* _Assignment_:
Look for the word "TargetSelectors" in the material below. Copy each line that has it.

((

(* ===== verification/AuditModel.v ===== *)
(** * The model of the audit: internal/audit/model.go

    Findings, their severity, the summary of a report, and the classification
    of accounts and of projects.  [ComputeSummary_exact] shows what the counters
    count.  The calls that only the audit makes are [AuditE]; the audit modules
    are in [AuditModules] and the auditor in [Auditor]. *)

From S2P Require Import Prelude GoLib GoTime PathMatch GitLabAPI Transport Discovery.
Local Open Scope string_scope.
Local Open Scope list_scope.
Local Open Scope Z_scope.

(** ** Severities *)

Inductive Severity : Type := Critical | High | Medium | Low | Info | Pass.

#[export] Instance Severity_eq_dec : EqDecision Severity.
Proof. solve_decision. Defined.

Definition severity_text (s : Severity) : string :=
  match s with
  | Critical => "CRITICAL" | High => "HIGH" | Medium => "MEDIUM" | Low => "LOW" | Info => "INFO" | Pass => "PASS"
  end.

(** How grave a severity is. *)
Definition rank (s : Severity) : nat :=
  match s with Critical => 5 | High => 4 | Medium => 3 | Low => 2 | Info => 1 | Pass => 0 end.

Definition of_rank (n : nat) : Severity :=
  match n with 5%nat => Critical | 4%nat => High | 3%nat => Medium | 2%nat => Low | 1%nat => Info | _ => Pass end.

#[export] Instance Severity_countable : Countable Severity.
Proof. apply (inj_countable' rank of_rank). by intros []. Defined.

Definition is_violation (s : Severity) : bool := negb (bool_decide (s = Pass)) && negb (bool_decide (s = Info)).

Definition AdjustSeverityForProject (base : Severity) (isArchived isInactive : bool) : Severity :=
  if isArchived then
    match base with Critical => Medium | High => Low | Medium => Low | _ => base end
  else if isInactive then
    match base with Critical => High | High => Medium | _ => base end
  else base.

(** ** Modules *)

Definition ModuleUserAccess : string := "user_access".
Definition ModuleProtectedBranches : string := "protected_branches".
Definition ModuleProtectedEnvironments : string := "protected_environments".
Definition ModulePipelineRetention : string := "pipeline_retention".
Definition ModuleRepositoryFiles : string := "repository_files".
Definition ModuleProtectedTags : string := "protected_tags".

Definition AllModuleNames : list string :=
  [ModuleUserAccess; ModuleProtectedBranches; ModuleProtectedEnvironments; ModulePipelineRetention; ModuleRepositoryFiles;
   ModuleProtectedTags].

(** ** Findings *)

(** The fields that the findings of all modules begin with. *)
Record finding_project : Type := {
  fp_ProjectID : Z;
  fp_ProjectName : string;
  fp_ProjectPath : string;
  fp_ProjectWebURL : string;
  fp_ProjectStatus : string
}.

Record UserInfo : Type := {
  ui_ID : Z;
  ui_Username : string;
  ui_Name : string;
  ui_Email : string;
  ui_State : string;
  ui_WebURL : string;
  ui_IsBot : bool;
  ui_AccountType : string;
  ui_ProjectsCount : Z;
  ui_ProjectPaths : list string
}.

Record UserAccessFinding : Type := {
  uf_Project : finding_project;
  uf_UserID : Z;
  uf_Username : string;
  uf_Name : string;
  uf_Email : string;
  uf_AccessLevel : Z;
  uf_AccessRoleName : string;
  uf_IsDirect : bool;
  uf_MembershipType : string;
  uf_IsBot : bool;
  uf_AccountType : string;
  uf_ExpiresAt : string;
  uf_HasExpiration : bool;
  uf_Severity : Severity;
  uf_ViolationType : string;
  uf_Details : string;
  uf_Remediation : string
}.

Record ProtectedBranchFinding : Type := {
  bf_Project : finding_project;
  bf_BranchName : string;
  bf_IsDefaultBranch : bool;
  bf_IsProtected : bool;
  bf_AllowForcePush : bool;
  bf_CodeOwnerApprovalRequired : bool;
  bf_PushAccessLevelsSummary : string;
  bf_MergeAccessLevelsSummary : string;
  bf_DirectUserPushGrants : list string;
  bf_DirectGroupPushGrants : list string;
  bf_Severity : Severity;
  bf_Violations : list string;
  bf_Details : string;
  bf_Remediation : string
}.

Record ProtectedEnvironmentFinding : Type := {
  ef_Project : finding_project;
  ef_EnvironmentName : string;
  ef_IsProduction : bool;
  ef_RequiredApprovalCount : Z;
  ef_DeployAccessLevelsSummary : string;
  ef_DirectUserDeployGrants : list string;
  ef_DirectGroupDeployGrants : list string;
  ef_Severity : Severity;
  ef_Violations : list string;
  ef_Details : string;
  ef_Remediation : string
}.

Record PipelineRetentionFinding : Type := {
  nf_Project : finding_project;
  nf_RetentionSeconds : Z;
  nf_RetentionDays : Z;
  nf_HasRetentionConfigured : bool;
  nf_OldestPipelineID : Z;
  nf_OldestPipelineRef : string;
  nf_OldestPipelineStatus : string;
  nf_OldestPipelineCreated : string;
  nf_OldestPipelineAgeDays : Z;
  nf_StalePipelinesCount : Z;
  nf_Severity : Severity;
  nf_ViolationType : string;
  nf_Details : string;
  nf_Remediation : string
}.

Record RepositoryFileFinding : Type := {
  ff_Project : finding_project;
  ff_FilePath : string;
  ff_TargetBranch : string;
  ff_FileExists : bool;
  ff_Severity : Severity;
  ff_ViolationType : string;
  ff_Details : string;
  ff_Remediation : string
}.

Record ProtectedTagFinding : Type := {
  gf_Project : finding_project;
  gf_TagNamePattern : string;
  gf_IsProtected : bool;
  gf_CreateAccessLevelsSummary : string;
  gf_DirectUserCreateGrants : list string;
  gf_DirectGroupCreateGrants : list string;
  gf_Severity : Severity;
  gf_Violations : list string;
  gf_Details : string;
  gf_Remediation : string
}.

(** ** The summary *)

(** [SummaryMetrics]; the counts of the projects by their state are set by the
    auditor. *)
Record AuditSummary : Type := {
  as_TotalProjectsScanned : Z;
  as_ActiveProjectsCount : Z;
  as_ArchivedProjectsCount : Z;
  as_PendingDeletionProjectsCount : Z;
  as_CompliantProjectsCount : Z;
  as_NonCompliantProjectsCount : Z;
  as_TotalViolations : Z;
  as_CriticalSeverityCount : Z;
  as_HighSeverityCount : Z;
  as_MediumSeverityCount : Z;
  as_LowSeverityCount : Z;
  as_HumanUserViolations : Z;
  as_BotUserViolations : Z;
  as_UserAccessViolations : Z;
  as_ProtectedBranchViolations : Z;
  as_ProtectedEnvViolations : Z;
  as_PipelineRetentionViolations : Z;
  as_RepositoryFileViolations : Z;
  as_ProtectedTagViolations : Z;
  as_AuditedBy : string;
  as_SeverityBreakdown : gmap Severity Z;
  as_ModuleViolations : gmap string Z
}.

(** The seven lists of findings of a report. *)
Record findings : Type := {
  fs_UserAccess : list UserAccessFinding;
  fs_BotAccess : list UserAccessFinding;
  fs_ProtectedBranches : list ProtectedBranchFinding;
  fs_ProtectedEnvs : list ProtectedEnvironmentFinding;
  fs_PipelineRetention : list PipelineRetentionFinding;
  fs_RepositoryFiles : list RepositoryFileFinding;
  fs_ProtectedTags : list ProtectedTagFinding
}.
(* ===== verification/AuditModules.v ===== *)
(** * The audit modules: internal/audit/{user_access, protected_branches,
    protected_tags, protected_environments, pipeline_retention,
    repository_files}.go

    Each module reads what GitLab has of a project and grades it.
    [ProtectedBranches_exact] says which gaps of a protection are reported,
    [RepositoryFiles_audit_agrees] that a file is flagged when the reconciler
    would write it, [UserAccess_exact] who is a violation; that the audit
    only reads, and that its result does not depend on what else is audited, is
    shown here module by module and put together in [Auditor]. *)

From S2P Require Import Prelude GoLib GoTime PathMatch Config EnvSubst Loader GitLabAPI Server Fetch Governance RepositoryFiles Transport Discovery AuditModel UserRegistry.
Local Open Scope string_scope.
Local Open Scope list_scope.
Local Open Scope Z_scope.

Record lifecycle : Type := { lc_marked : bool; lc_state : string; lc_archived : bool; lc_inactive : bool }.

(** What a finding says of a project that is on its way out. *)
Definition annotate (lc : lifecycle) (markedText archivedText : string) (details remediation : string) : string * string :=
  if lc_marked lc then ("[PENDING DELETION] " +:+ details, markedText)
  else if lc_archived lc then ("[ARCHIVED PROJECT] " +:+ details, archivedText)
  else if lc_inactive lc then ("[" +:+ lc_state lc +:+ "] " +:+ details, remediation)
  else (details, remediation).

(** ** Grading *)

Record grade : Type := { gr_Severity : Severity; gr_Violations : list string; gr_Remediations : list string }.

Definition compliant_grade : grade := {| gr_Severity := Pass; gr_Violations := []; gr_Remediations := [] |}.

(** [if severity != SeverityCritical { severity = SeverityHigh }] and its like. *)
Definition raise (to cur : Severity) : Severity :=
  match to with
  | High => if bool_decide (cur = Critical) then cur else High
  | Medium => if bool_decide (cur = Critical) || bool_decide (cur = High) then cur else Medium
  | _ => to
  end.

Definition flag_if (c : bool) (to : Severity) (violation remediation : string) (g : grade) : grade :=
  if c then {| gr_Severity := raise to (gr_Severity g); gr_Violations := gr_Violations g ++ [violation];
               gr_Remediations := gr_Remediations g ++ [remediation] |}
  else g.

(** The details and the remediation of a grade. *)
Definition grade_texts (compliantText : string) (g : grade) : string * string :=
  if (0 <? length (gr_Violations g))%nat then (Join (gr_Violations g) "; ", Join (gr_Remediations g) "; ")
  else (compliantText, "No action required").

(** ** Grants *)

(** Whom an access level lets in. *)
Variant grantee : Type := ToUser (id : Z) | ToGroup (id : Z) | ToOther (text : string).

Definition grantee_of_branch (d : BranchAccess) : grantee :=
  if 0 <? bl_UserID d then ToUser (bl_UserID d)
  else if 0 <? bl_GroupID d then ToGroup (bl_GroupID d)
  else if 0 <? bl_DeployKeyID d then ToOther ("DeployKey " +:+ Itoa (bl_DeployKeyID d))
  else ToOther (AccessLevelToName (bl_AccessLevel d)).

Definition grantee_of_described (d : DescribedAccess) : grantee :=
  if 0 <? da_UserID d then ToUser (da_UserID d)
  else if 0 <? da_GroupID d then ToGroup (da_GroupID d)
  else if negb (da_AccessLevelDescription d =? "")%string then ToOther (da_AccessLevelDescription d)
  else ToOther (AccessLevelToName (da_AccessLevel d)).

(** The loop of the three [summarize...AccessLevels]: the parts of the summary,
    the users and the groups. *)
Fixpoint summarizeGrants (grants : list grantee) (parts users groups : list string) : AP (string * list string * list string) :=
  match grants with
  | [] => mret (Join parts ", ", users, groups)
  | ToUser id :: rest => u ← FormatUser id; summarizeGrants rest (parts ++ [u]) (users ++ [u]) groups
  | ToGroup id :: rest =>
      let g := "Group ID " +:+ Itoa id in summarizeGrants rest (parts ++ [g]) users (groups ++ [g])
  | ToOther t :: rest => summarizeGrants rest (parts ++ [t]) users groups
  end.

Definition summarizeBranchAccessLevels (descs : list BranchAccess) : AP (string * list string * list string) :=
  if (length descs =? 0)%nat then mret ("No access configured", [], [])
  else summarizeGrants (grantee_of_branch <$> descs) [] [] [].

Definition summarizeTagAccessLevels (descs : list (option DescribedAccess)) : AP (string * list string * list string) :=
  if (length descs =? 0)%nat then mret ("No access configured", [], [])
  else summarizeGrants (grantee_of_described <$> non_nil descs) [] [] [].

Definition summarizeEnvAccessLevels (levels : list (option DescribedAccess)) : AP (string * list string * list string) :=
  if (length levels =? 0)%nat then mret ("No deployment access configured", [], [])
  else summarizeGrants (grantee_of_described <$> non_nil levels) [] [] [].

Section Modules.
Context `{GoConversion} (classifier : option BotClassifier) (baseURL : string) (pages : nat).

(** ** The project *)

Definition lifecycleOf (p : TargetProject) : AP lifecycle :=
  let isMarked := tp_MarkedForDeletion p || is_some (tp_MarkedForDeletionAt p)
                  || match tp_Raw p with Some r => is_some (p_MarkedForDeletionAt r) | None => false end in
  let lastAct := match tp_Raw p with Some r => p_LastActivityAt r | None => None end in
  '(state, isArchived, isInactive) ← EvaluateProjectLifecycle (tp_Archived p) isMarked lastAct;
  mret {| lc_marked := isMarked; lc_state := state; lc_archived := isArchived; lc_inactive := isInactive |}.

Definition rawWebURL (p : TargetProject) : string := match tp_Raw p with Some r => p_WebURL r | None => "" end.

Definition projectWebURL (p : TargetProject) : string :=
  if (rawWebURL p =? "")%string then TrimSuffix (TrimSuffix baseURL "/api/v4") "/" +:+ "/" +:+ tp_PathWithNamespace p
  else rawWebURL p.

Definition finding_of (p : TargetProject) (webURL state : string) : finding_project := {|
  fp_ProjectID := tp_ID p; fp_ProjectName := tp_Name p; fp_ProjectPath := tp_PathWithNamespace p; fp_ProjectWebURL := webURL;
  fp_ProjectStatus := state
|}.

(** ** user_access.go *)

Definition hasExpiration (m : AuditedMember) : bool :=
  match am_ExpiresAt m with Some t => negb (t =? "")%string | None => false end.
(* ===== verification/Auditor.v ===== *)
(** * The auditor: internal/audit/auditor.go

    [Auditor_Execute] discovers the fleet, asks the license, audits every project
    with a goroutine of its own and assembles the report.  The goroutines
    interleave, and share the registry of users: an execution is a list of
    labels.  [Audit_exact] shows that every execution reports what auditing each
    project alone reports, with the same summary, and leaves the server as it
    was; [Audit_drops_failures] that a module that fails is not in the report. *)

From S2P Require Import Prelude GoLib Config GitLabAPI Server Transport License ProjectFilter GroupTree Pagination Discovery.
From S2P Require Import Governance RepositoryFiles Fetch AuditModel UserRegistry AuditModules.
Local Open Scope string_scope.
Local Open Scope list_scope.
Local Open Scope Z_scope.

(** ** The auditor and its options *)

Record Auditor : Type := {
  au_targets : TargetSelectors;
  au_policyCfg : option PolicyConfig;
  au_concurrency : Z;
  au_activeModules : gset string;
  au_classifier : option BotClassifier;
  au_licenseKey : string;
  au_licenseFile : string;
  au_licenseCRL : string;
  au_licenseCRLFile : string;
  au_licenseCRLURL : string;
  au_dryRun : bool;
  au_requiredFeatures : list string
}.

(** The [WithAuditor...] options, less those that replace a module. *)
Variant AuditorOption : Type :=
| WithRequiredFeatures (features : list string)
| WithLicense (key file : string) (dryRun : bool)
| WithCRL (crl file : string)
| WithCRLURL (url : string)
| WithConcurrency (c : Z)
| WithTargets (t : TargetSelectors)
| WithPolicy (cfg : option PolicyConfig)
| WithModules (modules : list string)
| WithClassifier (c : option BotClassifier)
| WithServiceAccounts (serviceAccounts botPatterns : list string).
(* ===== verification/Report.v ===== *)
(** * The reports of a run: internal/report

    [FromExecutionResult] makes the data of a report from the result of a run,
    [AddTarget] target by target; the renderers turn it into CSV, Markdown, a
    summary or a table.  The JSON reporter hands the data to encoding/json and
    is left out.  [Report_totals_exact] shows that the totals of a report of a
    run are those of the targets it lists, [Report_csv_exact] that a reader of
    the CSV gets exactly the rows that are to be reported ([reported]), each
    once and field by field. *)

From S2P Require Import Prelude GoLib Csv Config GitLabAPI Server Transport Governance ProjectFilter Pagination Discovery License Metrics Engine.
Local Open Scope string_scope.
Local Open Scope list_scope.
Local Open Scope Z_scope.

(** ** Formats *)

Inductive Format : Type := FormatTable | FormatJSON | FormatCSV | FormatMarkdown | FormatSummary.

#[export] Instance Format_eq_dec : EqDecision Format.
Proof. solve_decision. Defined.

Definition ParseFormat (s : string) : error + Format :=
  let f := ToLower (TrimSpace s) in
  let among := existsb (String.eqb f) in
  if among ["table"; "tbl"; "ascii"] then inr FormatTable
  else if among ["json"; "js"] then inr FormatJSON
  else if among ["csv"] then inr FormatCSV
  else if among ["markdown"; "md"; "gfm"] then inr FormatMarkdown
  else if among ["summary"; "text"; "short"; "txt"] then inr FormatSummary
  else inl (ErrNew ("unsupported report format " +:+ quote s +:+ " (valid: table, json, csv, markdown, summary)")).

Record Options : Type := { o_Color : bool; o_IndentJSON : bool; o_IncludeDiffs : bool; o_Title : string }.

Variant ReportOption : Type :=
| WithColor (enabled : bool)
| WithIndent (indent : bool)
| WithDiffs (include : bool)
| WithTitle (title : string).

Definition reportTitle : string := "GitLab Fleet Governor Execution Report".

Definition DefaultOptions (no_color : string) : Options :=
  {| o_Color := (no_color =? "")%string; o_IndentJSON := true; o_IncludeDiffs := true; o_Title := reportTitle |}.

Definition apply_option (o : Options) (opt : ReportOption) : Options :=
  match opt with
  | WithColor b => {| o_Color := b; o_IndentJSON := o_IndentJSON o; o_IncludeDiffs := o_IncludeDiffs o; o_Title := o_Title o |}
  | WithIndent b => {| o_Color := o_Color o; o_IndentJSON := b; o_IncludeDiffs := o_IncludeDiffs o; o_Title := o_Title o |}
  | WithDiffs b => {| o_Color := o_Color o; o_IndentJSON := o_IndentJSON o; o_IncludeDiffs := b; o_Title := o_Title o |}
  | WithTitle t => {| o_Color := o_Color o; o_IndentJSON := o_IndentJSON o; o_IncludeDiffs := o_IncludeDiffs o; o_Title := t |}
  end.

(** A reporter: its format and its options. *)
Definition NewReporter (has_out : bool) (no_color : string) (format : Format) (opts : list ReportOption) : error + Format * Options :=
  if has_out then inr (format, foldl apply_option (DefaultOptions no_color) opts)
  else inl (ErrNew "output writer cannot be nil").

(** ** The data of a report *)

Record OpMetric : Type := { om_Name : string; om_Changed : Z; om_Unchanged : Z; om_Failed : Z; om_Skipped : Z }.

Record FieldDiffReport : Type := { rf_Field : string; rf_OldValue : value; rf_NewValue : value; rf_Action : string }.

Record DiffReport : Type := { df_Resource : string; df_Action : string; df_Details : string; df_Fields : list FieldDiffReport }.

(** Durations and times are in nanoseconds. *)
Record OperationReport : Type := {
  ro_Name : string;
  ro_ResourceType : string;
  ro_ResourceID : Z;
  ro_ResourcePath : string;
  ro_Action : string;
  ro_Status : string;
  ro_HasChanges : bool;
  ro_Diffs : list DiffReport;
  ro_Error : string;
  ro_Duration : Z
}.

Record TargetReport : Type := {
  rt_ID : Z;
  rt_Path : string;
  rt_ResourceType : string;
  rt_Status : string;
  rt_HasDrift : bool;
  rt_Duration : Z;
  rt_Error : string;
  rt_Operations : list OperationReport
}.

Record ReportData : Type := {
  rd_Title : string;
  rd_Version : string;
  rd_StartedAt : Z;
  rd_CompletedAt : Z;
  rd_Duration : Z;
  rd_DryRun : bool;
  rd_TotalScanned : Z;
  rd_TotalTargeted : Z;
  rd_TotalChanged : Z;
  rd_TotalUnchanged : Z;
  rd_TotalFailed : Z;
  rd_OperationMetrics : gmap string OpMetric;
  rd_Targets : list TargetReport
}.

Definition NewReportData (version : string) (dryRun : bool) (startedAt completedAt : Z) : ReportData := {|
  rd_Title := reportTitle; rd_Version := version; rd_StartedAt := startedAt; rd_CompletedAt := completedAt;
  rd_Duration := Z.max 0 (time_Sub completedAt startedAt); rd_DryRun := dryRun; rd_TotalScanned := 0; rd_TotalTargeted := 0;
  rd_TotalChanged := 0; rd_TotalUnchanged := 0; rd_TotalFailed := 0; rd_OperationMetrics := ∅; rd_Targets := [] |}.

(** The counters of an operation after one more of its results. *)
Definition add_operation (m : OpMetric) (op : OperationReport) : OpMetric :=
  let set changed unchanged failed skipped :=
    {| om_Name := om_Name m; om_Changed := om_Changed m + b2z changed; om_Unchanged := om_Unchanged m + b2z unchanged;
       om_Failed := om_Failed m + b2z failed; om_Skipped := om_Skipped m + b2z skipped |} in
  if (ro_Status op =? "FAILED")%string then set false false true false
  else if ((ro_Action op =? "SKIPPED") || (ro_Status op =? "SKIPPED"))%string then set false false false true
  else if (ro_HasChanges op || negb (ro_Action op =? "NOOP") && negb (ro_Action op =? "SKIPPED"))%string then set true false false false
  else set false true false false.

))

* _Reply_:
  au_targets : TargetSelectors;
| WithTargets (t : TargetSelectors)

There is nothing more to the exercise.